• **DATA FOR REVIEW**:
+--

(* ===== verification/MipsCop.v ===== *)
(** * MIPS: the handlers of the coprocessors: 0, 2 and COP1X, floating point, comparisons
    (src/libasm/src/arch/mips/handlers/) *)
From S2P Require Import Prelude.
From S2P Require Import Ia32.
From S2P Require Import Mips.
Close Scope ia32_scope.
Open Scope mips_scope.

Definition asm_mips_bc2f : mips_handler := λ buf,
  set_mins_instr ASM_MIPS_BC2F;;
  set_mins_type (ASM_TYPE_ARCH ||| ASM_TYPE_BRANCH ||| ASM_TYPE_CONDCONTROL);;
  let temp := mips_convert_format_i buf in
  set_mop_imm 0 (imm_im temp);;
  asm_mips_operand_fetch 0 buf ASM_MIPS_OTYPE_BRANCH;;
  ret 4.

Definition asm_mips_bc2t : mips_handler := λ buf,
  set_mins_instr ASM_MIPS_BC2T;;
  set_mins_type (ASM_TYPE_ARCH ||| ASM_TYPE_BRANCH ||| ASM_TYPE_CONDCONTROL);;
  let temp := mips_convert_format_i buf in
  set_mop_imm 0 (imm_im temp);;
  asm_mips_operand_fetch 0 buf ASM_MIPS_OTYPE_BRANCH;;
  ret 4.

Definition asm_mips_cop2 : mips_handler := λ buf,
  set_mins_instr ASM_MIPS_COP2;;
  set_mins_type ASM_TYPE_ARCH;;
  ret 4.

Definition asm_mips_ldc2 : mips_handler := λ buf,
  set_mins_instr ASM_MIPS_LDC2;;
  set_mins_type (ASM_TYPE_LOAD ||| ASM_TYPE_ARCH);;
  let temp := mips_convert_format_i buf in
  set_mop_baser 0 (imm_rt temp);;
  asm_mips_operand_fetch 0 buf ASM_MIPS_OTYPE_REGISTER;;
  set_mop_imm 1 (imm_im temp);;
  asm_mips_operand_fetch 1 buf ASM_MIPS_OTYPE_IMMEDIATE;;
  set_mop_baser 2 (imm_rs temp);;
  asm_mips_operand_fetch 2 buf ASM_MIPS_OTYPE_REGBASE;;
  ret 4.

+--

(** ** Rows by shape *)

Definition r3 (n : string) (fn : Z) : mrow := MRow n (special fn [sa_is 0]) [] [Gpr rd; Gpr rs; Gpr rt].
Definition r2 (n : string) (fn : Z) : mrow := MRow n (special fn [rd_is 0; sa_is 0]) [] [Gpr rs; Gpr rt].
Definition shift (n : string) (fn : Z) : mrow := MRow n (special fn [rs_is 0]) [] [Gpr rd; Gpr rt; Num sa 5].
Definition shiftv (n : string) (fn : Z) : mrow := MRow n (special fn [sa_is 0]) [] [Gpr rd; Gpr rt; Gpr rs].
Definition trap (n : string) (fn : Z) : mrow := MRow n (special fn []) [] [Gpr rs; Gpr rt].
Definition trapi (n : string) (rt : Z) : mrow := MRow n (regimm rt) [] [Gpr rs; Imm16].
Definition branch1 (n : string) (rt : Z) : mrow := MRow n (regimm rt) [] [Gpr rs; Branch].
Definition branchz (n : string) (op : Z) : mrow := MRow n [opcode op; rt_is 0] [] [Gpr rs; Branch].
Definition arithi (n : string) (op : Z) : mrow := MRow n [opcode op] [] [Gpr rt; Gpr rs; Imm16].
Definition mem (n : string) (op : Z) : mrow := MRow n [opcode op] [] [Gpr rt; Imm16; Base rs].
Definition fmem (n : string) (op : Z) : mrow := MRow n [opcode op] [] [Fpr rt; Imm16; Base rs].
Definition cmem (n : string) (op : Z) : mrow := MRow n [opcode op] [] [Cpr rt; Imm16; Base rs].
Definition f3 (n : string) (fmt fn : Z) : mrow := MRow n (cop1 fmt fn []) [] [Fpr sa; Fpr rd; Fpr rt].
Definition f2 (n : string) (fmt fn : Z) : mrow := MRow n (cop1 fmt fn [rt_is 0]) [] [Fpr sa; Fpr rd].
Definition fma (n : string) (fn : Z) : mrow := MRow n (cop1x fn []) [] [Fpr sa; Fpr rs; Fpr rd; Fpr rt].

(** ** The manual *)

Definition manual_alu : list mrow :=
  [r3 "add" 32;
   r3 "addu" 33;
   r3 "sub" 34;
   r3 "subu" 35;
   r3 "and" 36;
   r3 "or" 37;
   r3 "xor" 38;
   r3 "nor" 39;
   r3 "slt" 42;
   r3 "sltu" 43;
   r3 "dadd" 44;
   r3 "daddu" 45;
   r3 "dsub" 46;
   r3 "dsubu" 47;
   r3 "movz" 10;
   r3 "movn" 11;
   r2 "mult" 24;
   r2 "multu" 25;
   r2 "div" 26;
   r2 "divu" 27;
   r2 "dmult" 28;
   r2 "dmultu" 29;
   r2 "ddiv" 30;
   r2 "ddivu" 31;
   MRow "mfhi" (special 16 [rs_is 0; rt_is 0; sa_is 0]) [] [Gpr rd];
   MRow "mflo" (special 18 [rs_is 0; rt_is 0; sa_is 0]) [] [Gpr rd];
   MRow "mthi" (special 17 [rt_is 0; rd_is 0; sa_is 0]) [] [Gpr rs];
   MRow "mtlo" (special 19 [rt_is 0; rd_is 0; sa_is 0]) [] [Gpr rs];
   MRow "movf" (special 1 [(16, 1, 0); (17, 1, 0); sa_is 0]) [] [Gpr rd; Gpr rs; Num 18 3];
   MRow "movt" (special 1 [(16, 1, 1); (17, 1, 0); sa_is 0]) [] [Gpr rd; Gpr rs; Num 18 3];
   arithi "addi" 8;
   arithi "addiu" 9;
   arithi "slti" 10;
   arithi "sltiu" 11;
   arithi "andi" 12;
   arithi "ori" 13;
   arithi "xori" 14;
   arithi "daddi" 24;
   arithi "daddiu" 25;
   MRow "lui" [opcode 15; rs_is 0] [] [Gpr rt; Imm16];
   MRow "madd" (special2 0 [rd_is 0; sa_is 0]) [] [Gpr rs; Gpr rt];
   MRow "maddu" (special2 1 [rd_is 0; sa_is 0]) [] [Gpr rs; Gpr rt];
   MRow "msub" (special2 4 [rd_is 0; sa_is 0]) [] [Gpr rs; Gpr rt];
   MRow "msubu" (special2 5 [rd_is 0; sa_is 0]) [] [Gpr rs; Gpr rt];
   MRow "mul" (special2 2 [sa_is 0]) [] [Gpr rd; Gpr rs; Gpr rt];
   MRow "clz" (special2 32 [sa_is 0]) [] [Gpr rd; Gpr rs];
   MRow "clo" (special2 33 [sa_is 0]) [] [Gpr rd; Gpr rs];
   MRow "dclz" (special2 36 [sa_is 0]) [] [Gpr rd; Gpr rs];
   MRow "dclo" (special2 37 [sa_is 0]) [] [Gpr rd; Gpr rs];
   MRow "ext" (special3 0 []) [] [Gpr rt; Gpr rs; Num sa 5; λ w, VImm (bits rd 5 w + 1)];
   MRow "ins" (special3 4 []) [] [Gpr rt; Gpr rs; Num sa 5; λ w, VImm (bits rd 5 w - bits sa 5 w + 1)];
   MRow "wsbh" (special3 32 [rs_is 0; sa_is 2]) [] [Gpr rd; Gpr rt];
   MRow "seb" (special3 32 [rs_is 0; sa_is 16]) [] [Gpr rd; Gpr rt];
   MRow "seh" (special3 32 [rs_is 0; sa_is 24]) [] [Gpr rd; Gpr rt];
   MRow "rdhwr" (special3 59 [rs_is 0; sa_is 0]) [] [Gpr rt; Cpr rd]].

+--

• **ACTIVITY**:
In the material above, please count the lines that hold the word "Require" and answer with only that number.

• **RESULT**:
3